Confined primarily to West Africa, the recent Ebola outbreak has claimed approximately 2,630 lives, with over 5,700 cases reported, according to the World Health Organization (WHO). This disease is believed to be animal-borne, with fruit bats of the Pteropodidae family acting as the natural Ebola virus hosts. Humans first contracted the virus via contact with bodily fluids of an infected animal, where it was then spread to other humans by contact with the bodily fluids of an infection person. Poor sanitation conditions in West Africa coupled with mourners coming into contact with the deceased at burial ceremonies enabled the disease to spread rapidly.
Sadly, Ebola is just one of many diseases considered to be “zoonotic”, or shared with animals. When a disease is able to be shared with animals, its impacts are intensified. If a human is sick, they are able to generally keep to themselves until they are healed avoiding spreading their sickness. But with animals, this is not the case. Other animals that can transmit this disease (a wide variety of monkeys) may continue to come into contact with the disease-carrying bats, or even other animals who received the virus in the wilderness.
Perhaps one of the most concerning thoughts about zoonotic viruses is that humans tend to be responsible for these diseases being passed along to other humans.

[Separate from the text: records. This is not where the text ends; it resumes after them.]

(* ===== verification/Logging.v ===== *)
(** Text formatting of [util/logging.cpp], with the [printf] conversions the
    sources use.  The decimal reader is proved against the value of a digit
    string, including its overflow behaviour. *)

From S2P Require Import Prelude.

(** * The conversions of [snprintf] that occur in the sources *)

Definition digit (d : Z) : byte := bz (48 + d).

(** [%llu]; twenty digits hold every 64-bit value. *)
Fixpoint print_u64_loop (fuel : nat) (n : Z) (acc : bytes) : bytes :=
  match fuel with
  | O => acc
  | S fuel =>
    let acc := digit (n mod 10) :: acc in
    if n / 10 =? 0 then acc else print_u64_loop fuel (n / 10) acc
  end.

Definition print_u64 (n : Z) : bytes := print_u64_loop 20 n [].

(** [%d] *)
Definition print_int (n : Z) : bytes :=
  if n <? 0 then bz 45 :: print_u64 (- n) else print_u64 n.

(** [%06llu] *)
Definition print_u64_06 (n : Z) : bytes :=
  let s := print_u64 n in replicate (6 - length s) (digit 0) ++ s.

(** [%02x] of a byte *)
Definition hex_digit (d : Z) : byte := if d <? 10 then bz (48 + d) else bz (97 + (d - 10)).

Definition print_hex2 (n : Z) : bytes := [hex_digit (n / 16); hex_digit (n mod 16)].

(** * The code *)

Definition AppendNumberTo (str : bytes) (num : Z) : bytes := str ++ print_u64 num.

(** [char] is signed: bytes from 0x80 up compare below the space. *)
Definition escape_char (c : byte) : bytes :=
  if (32 <=? sb c) && (sb c <=? 126) then [c]
  else bytes_of_string "\x" ++ print_hex2 (Z.land (sb c) 0xff).

Definition AppendEscapedStringTo (str value : bytes) : bytes :=
  fold_left (fun str c => str ++ escape_char c) value str.

Definition NumberToString (num : Z) : bytes := AppendNumberTo [] num.

Definition EscapeString (value : bytes) : bytes := AppendEscapedStringTo [] value.

Definition kMaxUint64 : Z := u64 (Z.lnot 0).

(** The [while (!in->empty())] loop: [inl] is the early [return false] with
    the slice as it was left, [inr] the value, the digit count and the rest. *)
Fixpoint ConsumeDecimalNumber_loop (i : bytes) (v digits : Z) : bytes + (Z * Z * bytes) :=
  match i with
  | [] => inr (v, digits, [])
  | c :: rest =>
    if (48 <=? sb c) && (sb c <=? 57) then
      let digits := digits + 1 in
      let delta := sb c - 48 in
      if (kMaxUint64 / 10 <? v) ||
         ((v =? kMaxUint64 / 10) && (kMaxUint64 mod 10 <? delta))
      then inl i
      else ConsumeDecimalNumber_loop rest (u64 (v * 10 + delta)) digits
    else inr (v, digits, i)
  end.

(** Returns the boolean result, the slice as it is left and [*val] when it
    was assigned. *)
Definition ConsumeDecimalNumber (i : bytes) : bool * bytes * option Z :=
  match ConsumeDecimalNumber_loop i 0 0 with
  | inl rest => (false, rest, None)
  | inr (v, digits, rest) => (0 <? digits, rest, Some v)
  end.

(** * Digit strings *)

Definition is_digit (c : byte) : bool := (48 <=? sb c) && (sb c <=? 57).

Definition digits_value (acc : Z) (l : bytes) : Z :=
  fold_left (fun v c => v * 10 + (sb c - 48)) l acc.

Lemma sb_digit d : 0 <= d < 10 -> sb (digit d) = 48 + d.
Proof.
  intros Hd. unfold sb, digit. rewrite ub_bz_small by lia.
  by rewrite (proj2 (Z.ltb_lt _ _)) by lia.
Qed.

Lemma is_digit_digit d : 0 <= d < 10 -> is_digit (digit d) = true.
Proof.
  intros Hd. unfold is_digit. rewrite sb_digit by done.
  apply andb_true_iff. rewrite !Z.leb_le. lia.
Qed.

Lemma digits_value_app acc l k : digits_value acc (l ++ k) = digits_value (digits_value acc l) k.
Proof. apply fold_left_app. Qed.

Lemma digits_value_mono acc l :
  0 <= acc -> Forall (fun c => is_digit c = true) l -> acc <= digits_value acc l.
Proof.
  intros Ha Hl. revert acc Ha. induction Hl as [|c l Hc Hl IH]; intros acc Ha; [done|].
  unfold is_digit in Hc. rewrite andb_true_iff, !Z.leb_le in Hc.
  cbn [digits_value fold_left]. specialize (IH (acc * 10 + (sb c - 48))).
  unfold digits_value in IH. lia.
Qed.

(** The printer writes a digit string of the right value. *)
Lemma print_u64_loop_spec fuel n acc :
  0 <= n < 10 ^ Z.of_nat fuel -> (0 < fuel)%nat ->
  exists l, print_u64_loop fuel n acc = l ++ acc /\ l <> [] /\
    Forall (fun c => is_digit c = true) l /\ digits_value 0 l = n.
Proof.
  revert n acc. induction fuel as [|fuel IH]; intros n acc Hn Hf; [lia|].
  cbn [print_u64_loop]. pose proof (Z.mod_pos_bound n 10 ltac:(lia)) as Hm.
  assert (digits_value (n / 10) [digit (n mod 10)] = n) as Hv.
  { unfold digits_value. cbn [fold_left]. rewrite sb_digit by lia.
    pose proof (Z.div_mod n 10). lia. }
  destruct (Z.eqb_spec (n / 10) 0) as [E|E].
  - exists [digit (n mod 10)]. rewrite E in Hv. split_and!; try done.
    constructor; [by apply is_digit_digit|constructor].
  - rewrite Nat2Z.inj_succ, Z.pow_succ_r in Hn by lia.
    assert (0 < fuel)%nat as Hf'.
    { destruct fuel; [|lia]. exfalso. apply E, Z.div_small. simpl in Hn. lia. }
    destruct (IH (n / 10) (digit (n mod 10) :: acc)) as (l & Hl & Hne & Hd & Hlv);
      [|done|].
    { split; [apply Z.div_pos; lia|apply Z.div_lt_upper_bound; lia]. }
    exists (l ++ [digit (n mod 10)]). rewrite <- app_assoc. split_and!.
    + done.
    + by intros [_ ?]%app_eq_nil.
    + apply Forall_app. split; [done|].
      constructor; [by apply is_digit_digit|constructor].
    + by rewrite digits_value_app, Hlv.
Qed.

Lemma print_u64_spec n :
  0 <= n < 2 ^ 64 ->
  print_u64 n <> [] /\ Forall (fun c => is_digit c = true) (print_u64 n) /\
  digits_value 0 (print_u64 n) = n.
Proof.
  intros Hn. destruct (print_u64_loop_spec 20 n []) as (l & Hl & ?); [simpl; lia|lia|].
  unfold print_u64. by rewrite Hl, app_nil_r.
Qed.

(** Reading a digit string: its value if it fits 64 bits, else the overflow
    return. *)
Lemma kMaxUint64_eq : kMaxUint64 = 2 ^ 64 - 1.
Proof. reflexivity. Qed.

Lemma ConsumeDecimalNumber_loop_fits l rest v digits :
  Forall (fun c => is_digit c = true) l ->
  (match rest with c :: _ => is_digit c = false | [] => True end) ->
  0 <= v -> digits_value v l < 2 ^ 64 ->
  ConsumeDecimalNumber_loop (l ++ rest) v digits =
  inr (digits_value v l, digits + blen l, rest).
Proof.
  intros Hl Hr. revert v digits. induction Hl as [|c l Hc Hl IH]; intros v digits Hv Hfit.
  - cbn [app]. rewrite blen_nil, Z.add_0_r. destruct rest as [|c rest]; [done|].
    cbn [ConsumeDecimalNumber_loop]. unfold is_digit in Hr. by rewrite Hr.
  - cbn [app ConsumeDecimalNumber_loop]. unfold is_digit in Hc. rewrite Hc.
    rewrite andb_true_iff, !Z.leb_le in Hc.
    cbn [digits_value fold_left] in *. fold (digits_value (v * 10 + (sb c - 48)) l) in *.
    pose proof (digits_value_mono (v * 10 + (sb c - 48)) l ltac:(lia) Hl) as Hm.
    rewrite kMaxUint64_eq. change ((2 ^ 64 - 1) / 10) with 1844674407370955161.
    change ((2 ^ 64 - 1) mod 10) with 5.
    rewrite (proj2 (Z.ltb_ge _ _)) by lia. cbn [orb].
    replace ((v =? 1844674407370955161) && (5 <? sb c - 48)) with false
      by (symmetry; apply andb_false_iff; rewrite Z.eqb_neq, Z.ltb_ge; lia).
    unfold u64. rewrite Z.mod_small by lia. rewrite IH by lia.
    rewrite blen_cons. do 3 f_equal. lia.
Qed.

Lemma ConsumeDecimalNumber_loop_overflow l rest v digits :
  Forall (fun c => is_digit c = true) l ->
  0 <= v < 2 ^ 64 -> 2 ^ 64 <= digits_value v l ->
  exists i, ConsumeDecimalNumber_loop (l ++ rest) v digits = inl i.
Proof.
  intros Hl. revert v digits. induction Hl as [|c l Hc Hl IH]; intros v digits Hv Hbig.
  - unfold digits_value in Hbig. simpl in Hbig. lia.
  - cbn [app ConsumeDecimalNumber_loop]. unfold is_digit in Hc. rewrite Hc.
    rewrite andb_true_iff, !Z.leb_le in Hc.
    cbn [digits_value fold_left] in Hbig. fold (digits_value (v * 10 + (sb c - 48)) l) in Hbig.
    rewrite kMaxUint64_eq. change ((2 ^ 64 - 1) / 10) with 1844674407370955161.
    change ((2 ^ 64 - 1) mod 10) with 5. case_match eqn:Eo; [eauto|].
    rewrite orb_false_iff, Z.ltb_ge, andb_false_iff, Z.eqb_neq, Z.ltb_ge in Eo.
    unfold u64. rewrite Z.mod_small by lia. apply IH; [lia|done].
Qed.

(** The longest digit prefix and what follows it. *)
Fixpoint digit_prefix (i : bytes) : bytes * bytes :=
  match i with
  | [] => ([], [])
  | c :: rest =>
    if is_digit c then let '(l, r) := digit_prefix rest in (c :: l, r) else ([], i)
  end.

Lemma digit_prefix_spec i l r :
  digit_prefix i = (l, r) ->
  i = l ++ r /\ Forall (fun c => is_digit c = true) l /\
  match r with c :: _ => is_digit c = false | [] => True end.
Proof.
  revert l r. induction i as [|c i IH]; intros l r; cbn [digit_prefix].
  { by intros [= <- <-]. }
  destruct (is_digit c) eqn:Ec; [|by intros [= <- <-]].
  destruct (digit_prefix i) as [l' r']. intros [= <- <-].
  destruct (IH l' r' eq_refl) as (-> & Hl & Hr). split_and!; [done|by constructor|done].
Qed.

Lemma digit_prefix_app l r :
  Forall (fun c => is_digit c = true) l ->
  match r with c :: _ => is_digit c = false | [] => True end ->
  digit_prefix (l ++ r) = (l, r).
Proof.
  intros Hl Hr. induction Hl as [|c l Hc Hl IH]; cbn [app digit_prefix].
  - destruct r as [|c r]; [done|]. cbn [digit_prefix]. by rewrite Hr.
  - by rewrite Hc, IH.
Qed.

(** [ConsumeDecimalNumber] on every input. *)
Lemma ConsumeDecimalNumber_digits i l r :
  digit_prefix i = (l, r) ->
  if decide (digits_value 0 l < 2 ^ 64)
  then ConsumeDecimalNumber i = (0 <? blen l, r, Some (digits_value 0 l))
  else exists rest, ConsumeDecimalNumber i = (false, rest, None).
Proof.
  intros (-> & Hl & Hr)%digit_prefix_spec. unfold ConsumeDecimalNumber. case_decide.
  - by rewrite ConsumeDecimalNumber_loop_fits.
  - destruct (ConsumeDecimalNumber_loop_overflow l r 0 0 Hl) as [rest ->]; [lia..|]. eauto.
Qed.

Lemma ConsumeDecimalNumber_print n rest :
  0 <= n < 2 ^ 64 -> match rest with c :: _ => is_digit c = false | [] => True end ->
  ConsumeDecimalNumber (print_u64 n ++ rest) = (true, rest, Some n).
Proof.
  intros Hn Hr. destruct (print_u64_spec n Hn) as (Hne & Hd & Hv).
  pose proof (ConsumeDecimalNumber_digits _ _ _ (digit_prefix_app _ _ Hd Hr)) as H.
  rewrite Hv, decide_True in H by lia. rewrite H.
  destruct (print_u64 n); [done|]. by rewrite blen_cons, (proj2 (Z.ltb_lt _ _)) by len.
Qed.

(** [ConsumeDecimalNumber] on every input: it takes the longest run of
    digits, returns its value and the rest when the run is not empty and the
    value fits 64 bits, reports failure with value 0 on an empty run, and
    fails without assigning the value on overflow. *)
Theorem ConsumeDecimalNumber_correct (i : bytes) :
  let '(l, r) := digit_prefix i in
  if decide (digits_value 0 l < 2 ^ 64)
  then ConsumeDecimalNumber i = (negb (bool_decide (l = [])), r, Some (digits_value 0 l))
  else exists rest, ConsumeDecimalNumber i = (false, rest, None).
Proof.
  destruct (digit_prefix i) as [l r] eqn:E.
  pose proof (ConsumeDecimalNumber_digits i l r E) as H. case_decide; [|done].
  rewrite H. do 2 f_equal. destruct l as [|c l]; [done|].
  rewrite blen_cons. rewrite bool_decide_eq_false_2 by done. apply Z.ltb_lt. len.
Qed.

(** Printing a 64-bit number and reading it back gives the number and
    leaves what followed it, provided that does not start with a digit. *)
Theorem NumberToString_roundtrip (n : Z) (rest : bytes) :
  0 <= n < 2 ^ 64 -> fst (digit_prefix rest) = [] ->
  ConsumeDecimalNumber (NumberToString n ++ rest) = (true, rest, Some n).
Proof.
  intros Hn Hr. unfold NumberToString, AppendNumberTo. cbn [app].
  apply ConsumeDecimalNumber_print; [done|]. destruct rest as [|c rest]; [done|].
  cbn [digit_prefix] in Hr. destruct (is_digit c); [|done].
  by destruct (digit_prefix rest).
Qed.

Lemma NumberToString_roundtrip_witness :
  ConsumeDecimalNumber (NumberToString (2 ^ 64 - 1) ++ bytes_of_string ".log")
  = (true, bytes_of_string ".log", Some (2 ^ 64 - 1)).
Proof. apply NumberToString_roundtrip; [lia|reflexivity]. Defined.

As New York Times author Andrew Revkin declared in a recent article “A Closer Look at the Ebola Epidemic in the Context of Ecological Health” posted to his Dot Earth blog, “The more we expand the footprint of human populations, encroaching upon and altering natural habitats in order to extract resources, intensify food production and move animals and people –and the pathogens they carry- the greater the potential for infection and the spread of pathogens novel to humans.”
People are disrupting natural resources through all the moving they are doing. This disruption plays a huge role in the spread of diseases. Take, for example, the 1994 Ebola outbreak. This outbreak was confined to the small African country of Gabon, and took 31 lives. It occurred in gold mining camps, which saw frequent nomadic habits of people - moving in for a season, moving out when the work was complete. What if people had never disrupted nature’s patterns in order to mine? Would anyone have moved there and risked coming into contact with disease carrying animals? If people had lived there, would they have been there permanently; not spreading the disease by relocating?
These questions will likely never be settled. However, the recent theories on how Ebola and other diseases are impacting the environment beg us to look at our world from a different perspective. Earth is not just humans, but rather we are tied to other species. If we don’t begin to look at the world around us as being more than just us, we risk letting future diseases become even more disastrous than the 2014 Ebola outbreak.